* Source information *
-=-=-

(** * Pass prediction and notification scheduling of the satellite bot

    A shallow embedding of the core of [main.py]: the element-set lookup
    ([get_tle_for_satellite], [get_satellite]), the pass detector
    ([calculate_passes]) and the notification scheduler
    ([schedule_notification]), followed by the properties the
    specification states about them.

    Conventions of the embedding.
    - A Python [str] is the list of its Unicode code points.
    - An aware UTC [datetime] is the number of microseconds since
      0001-01-01 00:00:00, the first instant a [datetime] can hold; a
      [timedelta] is a number of microseconds (both in [Z]). Building a
      [timedelta] and subtracting it from a [datetime] raise OverflowError
      outside the ranges Python gives them, as on line 183. The window of
      [calculate_passes] is the one of the few days its callers ask for.
    - A Python number used as an angle (an [int] or a [float]) is a
      [pyfloat]: a rational, an infinity or NaN, compared the way
      IEEE 754 compares them.
    - The module globals, the TLE file on disk, the clock, the job queue
      and the logger form the record [world], threaded through every
      function that reads or writes them.
    - The skyfield library is an interface ([Skyfield]); every theorem
      holds for all its implementations. *)

From Stdlib Require Import List Sorted Arith ZArith QArith Bool Lia Ascii.
From Stdlib Require String.
Import String.StringSyntax.
Delimit Scope string_scope with string.
From Equations Require Import Equations.
Import ListNotations.
Close Scope Q_scope.
Local Open Scope nat_scope.
Local Open Scope list_scope.

Set Implicit Arguments.

(** ** Strings *)

Module PyStr.

(** A string is the list of its code points. *)
Definition pystr := list N.

(** The line boundaries of [str.splitlines]: LF, VT, FF, CR, FS, GS, RS,
    NEL, LINE SEPARATOR, PARAGRAPH SEPARATOR. *)
Definition is_linebreak (c : N) : bool :=
  match c with
  | 10 | 11 | 12 | 13 | 28 | 29 | 30 | 133 | 8232 | 8233 => true
  | _ => false
  end%N.
Lemma same_names_node_names s : forall u,
  same_names s u -> node_names u = node_names s.
Proof.
  induction s as [nm l ss IH] using tree_ind. intros u Hsame.
  inversion Hsame as [? ? l' ? us Hall]; subst. cbn [node_names]. f_equal.
  clear Hsame. induction Hall as [|x y xs ys Hxy Hall IHall]; [done|].
  apply Forall_cons in IH as [IHx IH].
  rewrite !fmap_cons. cbn. f_equal; [by apply IHx|by apply IHall].
Qed.

Lemma join_fmap_perm {A B} (g : A -> list B) (xs ys : list A) :
  xs ≡ₚ ys -> mjoin (g <$> xs) ≡ₚ mjoin (g <$> ys).
Proof. intros Hp. by rewrite Hp. Qed.

Lemma shuffled_node_names t : forall u,
  shuffled t u -> node_names t ≡ₚ node_names u.
Proof.
  induction t as [nm l cs IH] using tree_ind. intros u Hsh.
  inversion Hsh as [? ? ? ks us Hperm Hall]; subst. cbn [node_names].
  apply Permutation_app_tail.
  rewrite (join_fmap_perm node_names cs ks Hperm).
  assert (IHks : Forall (fun c => forall u, shuffled c u ->
                           node_names c ≡ₚ node_names u) ks).
  { rewrite Forall_forall in IH |- *. intros k Hk. apply IH. by rewrite Hperm. }
  clear Hsh Hperm IH. induction Hall as [|x y xs ys Hxy Hall IHall]; [done|].
  apply Forall_cons in IHks as [IHx IHks].
  rewrite !fmap_cons. cbn. by rewrite (IHx y Hxy), (IHall IHks).
Qed.

(** Aligning a reshuffled tree with the source gives the arrangement that
    follows the source. *)
Lemma align_shuffled s : forall t u,
  NoDup (node_names s) ->
  (forall a s', node_at s a = Some s' -> is_tip s' = false ->
     is_Some (label_of s')) ->
  shuffled t u -> same_names s u ->
  align s t = Ok u.
Proof.
  induction s as [nm ls ss IH] using tree_ind. intros t u Hnd Hlab Hsh Hsame.
  inversion Hsame as [? ? lu ? us Hss]; subst.
  inversion Hsh as [? ? cs ks ? Hperm Hks]; subst.
  destruct ss as [|c ss].
  - inversion Hss; subst. inversion Hks; subst.
    apply Permutation_nil_r in Hperm as ->. by rewrite align_tip.
  - destruct (Hlab [] _ eq_refl eq_refl) as [label Hl].
    apply label_of_Some in Hl as [Hnm Hne]. cbn in Hnm. subst nm.
    rewrite align_internal by done. cbn [children].
    pose proof (node_names_NoDup_inv _ _ _ Hnd) as [Hnames Hnds].
    assert (Hsk : Forall2 (fun s k => name k = name s) (c :: ss) ks).
    { clear -Hss Hks. revert ks Hks.
      induction Hss as [|x y xs ys Hxy Hall IHall]; intros ks Hks.
      - inversion Hks. constructor.
      - inversion Hks as [|k ? ks' ? Hk Hks']; subst.
        constructor; [|by apply IHall].
        by rewrite <- (shuffled_name _ _ Hk), (same_names_name _ _ Hxy). }
    assert (Hkn : name <$> ks = name <$> (c :: ss)).
    { clear -Hsk. induction Hsk as [|x k xs ks' Hk Hall IHall]; [done|].
      by rewrite !fmap_cons, Hk, IHall. }
    assert (Hcn : NoDup (name <$> cs)) by (by rewrite Hperm, Hkn).
    assert (Hre : reorder_children (c :: ss) cs = Ok ks).
    { apply reorder_children_distinct; [done|].
      assert (Hin : Forall (fun k => k ∈ cs) ks).
      { apply Forall_forall. intros k Hk. by rewrite Hperm. }
      clear -Hsk Hin Hcn. induction Hsk as [|x k xs ks' Hk Hall IHall];
        [constructor|].
      apply Forall_cons in Hin as [Hkin Hin].
      constructor; [|by apply IHall].
      rewrite <- Hk. by apply name2child_distinct. }
    rewrite Hre, bind_Ok.
    rewrite (align_children_of_Forall3 align (c :: ss) ks us); [done|].
    assert (Hkids : forall i x a s',
      (c :: ss) !! i = Some x -> node_at x a = Some s' -> is_tip s' = false ->
      is_Some (label_of s')).
    { intros i x a s' Hx Ha Htip. apply (Hlab (a ++ [i])); [|done].
      rewrite node_at_snoc. cbn [children]. by rewrite Hx. }
    clear -IH Hnds Hss Hks Hkids. revert ks Hks Hkids.
    induction Hss as [|x y xs ys Hxy Hall IHall]; intros ks Hks Hkids.
    + inversion Hks. constructor.
    + inversion Hks as [|k ? ks' ? Hk Hks']; subst.
      apply Forall_cons in IH as [IHx IH].
      apply Forall_cons in Hnds as [Hx Hnds].
      constructor.
      * apply IHx; [done| |done|done]. intros a s'. by apply (Hkids 0).
      * apply IHall; [done|done|done|]. intros i. by apply (Hkids (S i)).
Qed.

(** *** Names are never added *)

Lemma reorder_children_NoDup ss ks : forall acc new,
  NoDup (name <$> acc) -> (forall x, x ∈ acc -> x ∈ ks) ->
  for_each (fun new c => x ← or_raise ChildMismatch (name2child ks !! name c);
                         Ok (append_child new x)) acc ss = Ok new ->
  NoDup (name <$> new) /\ (forall x, x ∈ new -> x ∈ ks).
Proof.
  induction ss as [|c ss IH]; intros acc new Hnd Hin Hfold.
  - cbn in Hfold. by injection Hfold as <-.
  - rewrite for_each_cons in Hfold.
    destruct (name2child ks !! name c) as [x|] eqn:Hx; [|done].
    cbn [or_raise] in Hfold. rewrite !bind_Ok in Hfold.
    apply name2child_Some in Hx as [Hxin _].
    apply (IH (append_child acc x) new); [| |done].
    + unfold append_child. rewrite fmap_app. apply NoDup_app. split; [|split].
      * apply (NoDup_fmap_2_strong name);
          [|by apply NoDup_filter, (NoDup_fmap_1 name)].
        intros y z [_ Hy]%list_elem_of_filter [_ Hz]%list_elem_of_filter Heq.
        by apply (NoDup_fmap_elem_inj name acc).
      * intros nm (y & -> & [Hy _]%list_elem_of_filter)%list_elem_of_fmap.
        cbn. intros Heq%list_elem_of_singleton. done.
      * cbn. apply NoDup_singleton.
    + intros y [[Hy _]| ->]%elem_of_append_child; auto.
Qed.

Lemma reorder_children_sub ss ks new :
  reorder_children ss ks = Ok new -> new ⊆+ ks.
Proof.
  intros Hre. destruct (reorder_children_NoDup ss ks [] new) as [Hnd Hin].
  - constructor.
  - intros x Hx. by apply elem_of_nil in Hx.
  - done.
  - apply NoDup_submseteq; [by apply (NoDup_fmap_1 name)|done].
Qed.

Lemma reorder_node_names res nsrc (res' : tree R) :
  reorder_node res nsrc = Ok res' -> node_names res' ⊆+ node_names res.
Proof.
  unfold reorder_node. destruct (is_tip nsrc); [by intros [= <-]|].
  destruct (name nsrc) as [label|]; [|done].
  case_bool_decide; [done|].
  destruct (find res (Some label)) as [p|]; [|done]. rewrite bind_Ok.
  destruct (node_at res p) as [ntrg|] eqn:Hp; [|done].
  cbn [or_raise]. rewrite bind_Ok.
  destruct (reorder_children _ _) as [kids|] eqn:Hkids; [|done].
  rewrite bind_Ok. intros [= <-].
  apply (node_names_modify_at _ _ res ntrg Hp).
  destruct ntrg as [tn tl tcs]. cbn [set_children name branch_length children
                                   node_names] in *.
  apply submseteq_skips_r, join_submseteq. by eapply reorder_children_sub.
Qed.

Lemma for_each_names (xs : list (tree R)) : forall res res',
  for_each reorder_node res xs = Ok res' -> node_names res' ⊆+ node_names res.
Proof.
  induction xs as [|x xs IH]; intros res res' Hfold.
  - cbn in Hfold. by injection Hfold as <-.
  - rewrite for_each_cons in Hfold.
    destruct (reorder_node res x) as [res1|] eqn:Hx; [|done].
    rewrite bind_Ok in Hfold.
    etrans; [by eapply IH|by eapply reorder_node_names].
Qed.

(** *** What a run needs *)

Lemma find_name_elem T label p :
  find T (Some label) = Ok p -> Some label ∈ node_names T.
Proof.
  intros (t & Hp & Hnm)%find_Some.
  apply (node_at_postorder p T t []) in Hp.
  rewrite <- (postorder_names T []). apply list_elem_of_fmap.
  exists (p ++ [], t). split; [cbn; by rewrite Hnm|done].
Qed.

Lemma for_each_needs (xs : list (tree R)) : forall res nsrc,
  nsrc ∈ xs -> is_tip nsrc = false ->
  label_of nsrc = None \/ name nsrc ∉ node_names res ->
  exists e, for_each reorder_node res xs = Err e.
Proof.
  induction xs as [|x xs IH]; intros res nsrc Hin Htip Hbad.
  - by apply elem_of_nil in Hin.
  - rewrite for_each_cons.
    destruct (reorder_node res x) as [res1|e] eqn:Hx; [|eauto].
    rewrite bind_Ok. apply elem_of_cons in Hin as [<-|Hin].
    + exfalso. unfold reorder_node in Hx. rewrite Htip in Hx.
      unfold label_of in Hbad.
      destruct (name nsrc) as [label|]; [|done].
      case_bool_decide as Hl; [done|].
      rewrite bool_decide_eq_true_2 in Hbad by done.
      destruct Hbad as [?|Hbad]; [done|].
      destruct (find res (Some label)) as [p|] eqn:Hfind; [|done].
      by apply Hbad, (find_name_elem _ _ p).
    + apply (IH res1 nsrc Hin Htip).
      destruct Hbad as [?|Hbad]; [by left|]. right. intros Hn. apply Hbad.
      pose proof (reorder_node_names _ _ _ Hx) as Hsub.
      by apply (elem_of_submseteq _ _ _ Hn).
Qed.

Lemma elem_of_preorder T a s : node_at T a = Some s -> s ∈ preorder T.
Proof.
  revert T s. induction a as [|i a IH] using rev_ind; intros T s Hs.
  - cbn in Hs. injection Hs as ->. destruct s. cbn. by left.
  - rewrite node_at_snoc in Hs.
    destruct (children T !! i) as [c|] eqn:Hc; [|done]. cbn in Hs.
    destruct T as [nm l cs]. rewrite preorder_eq. right.
    apply list_elem_of_join. exists (preorder c). split; [by apply IH|].
    apply list_elem_of_fmap_2. by eapply list_elem_of_lookup_2.
Qed.

End sorting.

(** Sorting: when [u] is the target with the children of its nodes put in
    another order, and [u] carries the names of [src] node by node and in
    the order of [src], then [restore_node_order] returns [u], provided no
    two nodes of [src] share a name and every internal node of [src] has a
    non-empty label.  The branch lengths are those of the target.  In
    particular [src] comes back from any reshuffling of itself. *)
Theorem restore_node_order_sorts {R} `{LengthOps R} (src trg u : tree R) :
  NoDup (node_names src) ->
  Forall (fun x => is_Some (label_of x.2)) (non_tips src []) ->
  shuffled trg u -> same_names src u ->
  restore_node_order src trg = Ok u.
Proof.
  intros Hnd Hlab Hsh Hsame. unfold restore_node_order.
  assert (Hnd' : NoDup (node_names trg)).
  { by rewrite (shuffled_node_names _ _ Hsh), (same_names_node_names _ _ Hsame). }
  rewrite (fold_align src trg [] trg Hnd (NoDup_present _ Hnd') eq_refl).
  2:{ by rewrite <- (shuffled_name _ _ Hsh), (same_names_name _ _ Hsame). }
  rewrite (align_shuffled src trg u); [done|done| |done|done].
  intros a s Ha Htip. rewrite Forall_forall in Hlab.
  by apply (Hlab (a, s)), elem_of_non_tips_2.
Qed.

Lemma restore_node_order_sorts_witness :
  restore_node_order Ex.src Ex.src_shuffled = Ok Ex.src.
Proof.
  apply restore_node_order_sorts.
  - compute_done.
  - compute_done.
  - apply (shuffled_node _ _ _
             [Ex.clade "x" [Ex.tip "b"; Ex.tip "a"];
              Ex.clade "y" [Ex.tip "e"; Ex.tip "c"; Ex.tip "d"]]).
    + apply perm_swap.
    + constructor; [|constructor; [|constructor]].
      * apply (shuffled_node _ _ _ [Ex.tip "a"; Ex.tip "b"]);
          [apply perm_swap|].
        repeat (constructor; [apply shuffled_refl|]). constructor.
      * apply (shuffled_node _ _ _ [Ex.tip "c"; Ex.tip "d"; Ex.tip "e"]).
        -- etrans; [apply perm_swap|]. apply perm_skip, perm_swap.
        -- repeat (constructor; [apply shuffled_refl|]). constructor.
  - apply same_names_refl.
Defined.

(** [restore_node_order] adds no node and renames none: the names of the
    nodes of the result, counted with repetition, are among those of the
    target. *)
Theorem restore_node_order_adds_no_node {R} `{LengthOps R}
    (src trg res : tree R) :
  restore_node_order src trg = Ok res ->
  node_names res ⊆+ node_names trg.
Proof. apply for_each_names. Qed.

Lemma restore_node_order_adds_no_node_witness :
  node_names Ex.src_few ⊆+ node_names Ex.trg_more.
Proof.
  apply (restore_node_order_adds_no_node Ex.src_few Ex.trg_more Ex.src_few).
  vm_compute. reflexivity.
Defined.

(** What a run needs: [restore_node_order] raises an exception whenever
    some internal node of [src] has no label, or has a label that no node
    of the target carries. *)
Theorem restore_node_order_needs_labels {R} `{LengthOps R}
    (src trg nsrc : tree R) (a : addr) :
  node_at src a = Some nsrc -> is_tip nsrc = false ->
  label_of nsrc = None \/ name nsrc ∉ node_names trg ->
  exists e, restore_node_order src trg = Err e.
Proof.
  intros Ha Htip Hbad. unfold restore_node_order.
  apply (for_each_needs _ trg nsrc); [by eapply elem_of_preorder|done|done].
Qed.
Lemma foldl_Zsum {A} (f : A -> Z) (l : list A) (z : Z) :
  foldl (fun acc x => acc + f x) z l = z + Zsum (f <$> l).
Proof.
  revert z. induction l as [|x l IH]; intros z; [simpl; lia|].
  rewrite fmap_cons, Zsum_cons. simpl. rewrite IH. lia.
Qed.

(** * Division *)

(** Truncating and flooring division agree on non-negative numerators. *)
Lemma quot_div_nonneg (a b : Z) : 0 <= a -> 0 < b -> Z.quot a b = a / b.
Proof. intros. apply Z.quot_div_nonneg; lia. Qed.

Lemma div_add_le (a b c : Z) : 0 < c -> a / c + b / c <= (a + b) / c.
Proof.
  intros Hc. apply Z.div_le_lower_bound; [done|].
  pose proof (Z.mul_div_le a c Hc). pose proof (Z.mul_div_le b c Hc). lia.
Qed.

Lemma div_add_lt (a b c : Z) : 0 < c -> (a + b) / c <= a / c + b / c + 1.
Proof.
  intros Hc. pose proof (Z.mul_succ_div_gt a c Hc). pose proof (Z.mul_succ_div_gt b c Hc).
  assert ((a + b) / c < a / c + b / c + 2); [|lia].
  apply Z.div_lt_upper_bound; [done|]. lia.
Qed.

(** * Rebuilding a map *)

Definition insert_all {V} (m : gmap bytes V) (items : list (bytes * V)) : gmap bytes V :=
  foldl (fun acc kv => <[kv.1 := kv.2]> acc) m items.

Lemma insert_all_union {V} (items : list (bytes * V)) : forall m,
  insert_all m items = list_to_map (reverse items) ∪ m.
Proof.
  induction items as [|[k v] items IH]; intros m; [symmetry; apply (left_id_L ∅ (∪))|].
  unfold insert_all in *. simpl. rewrite IH, reverse_cons, list_to_map_app. simpl.
  rewrite <- map_union_assoc. f_equal. by rewrite <- insert_union_l, (left_id_L ∅ (∪)).
Qed.

Lemma insert_all_store {V} (m m0 : gmap bytes V) : m0 = ∅ -> insert_all m0 (store_items m) = m.
Proof.
  intros ->. rewrite insert_all_union, (right_id_L ∅ (∪)).
  rewrite (list_to_map_proper _ (map_to_list m)); [apply list_to_map_to_list| |].
  - rewrite fmap_reverse, reverse_Permutation. apply store_items_NoDup.
  - by rewrite reverse_Permutation, store_items_perm.
Qed.

(** Values that know their key. *)
Lemma rebuild_store {V} (key : V -> bytes) (m : gmap bytes V) :
  (forall k v, m !! k = Some v -> key v = k) ->
  foldl (fun acc v => <[key v := v]> acc) ∅ (store_items m).*2 = m.
Proof.
  intros Hkey. rewrite <- (insert_all_store m ∅ eq_refl) at 2. unfold insert_all.
  assert (Hall : forall kv, kv ∈ store_items m -> key kv.2 = kv.1).
  { intros [k v] Hin. by apply Hkey, elem_of_store_items. }
  revert Hall. generalize (∅ : gmap bytes V) as acc. induction (store_items m) as [|[k v] l IH];
    intros acc Hall; simpl; [done|].
  rewrite (Hall (k, v) ltac:(left) : key v = k). apply IH. intros kv Hin. apply Hall. by right.
Qed.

-=-=-

Lines holding "revert" are the ones to copy; find all of them in the listing.

* Expected answer *
    { clear -Hss Hks. revert ks Hks.
    clear -IH Hnds Hss Hks Hkids. revert ks Hks Hkids.
  revert T s. induction a as [|i a IH] using rev_ind; intros T s Hs.
  revert z. induction l as [|x l IH]; intros z; [simpl; lia|].
  revert Hall. generalize (∅ : gmap bytes V) as acc. induction (store_items m) as [|[k v] l IH];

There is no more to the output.